It is becoming increasingly common for employers to adopt policies requiring that all employment-related disputes be submitted to mandatory binding arbitration. These policies are generally enforceable, even with respect to statutory claims of employment discrimination or wage and hour violations.1 While arbitration offers many advantages over litigation to employers, there are also disadvantages to arbitration that are not always fully considered by employers in adopting these policies. When counseling employer clients with respect to arbitration policies, it is incumbent upon attorneys to consider both the benefits and the detriments of these policies, and to properly tailor such policies to match the specific client’s needs, taking into account its work force and the client’s particular industry.
Advantages of Arbitration
Several of the generally cited advantages of arbitration are particularly relevant when it comes to employment disputes.

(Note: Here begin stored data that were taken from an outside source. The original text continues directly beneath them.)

(* ===== verification/_CoqProject ===== *)
-Q . S2P
Prelude.v
Lru.v
Pipeline.v
Pb.v
Db.v
Crypto.v
Keypair.v
Account.v
Exchange.v
TxOps.v
TxManager.v
Ledger.v
Frame.v
Checkpoint.v
Supply.v
Build.v
Quorum.v
Ballot.v
Rpc.v
Peer.v
Download.v
Federated.v
Decree.v
Nomination.v
Outgoing.v
Pledge.v
Agreement.v
Future.v
Validator.v
Converge.v
Managers.v
Space.v
Termination.v
Returns.v
Engine.v
EngineReturns.v
EngineLife.v
Federation.v
EngineSafety.v
Server.v
Config.v
Node.v
Requests.v
Channels.v
Boot.v
Restart.v
Client.v
Network.v
Cmd.v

For example, in arbitration the parties get to choose their “judge,” and their selected arbitrator or arbitrators will decide their case, not a jury. Employers tend to view juries as employee-friendly and unpredictable. The threat of a jury awarding excessive damages often drives employers to settle cases that they otherwise would not. Arbitrators are generally considered to be more predictable and restrained with respect to damages awards, and the fact that the parties select their arbitrator(s), usually from a long list of eligible candidates with varied backgrounds and expertise, may give employers comfort that they would not have with a jury as trier of fact.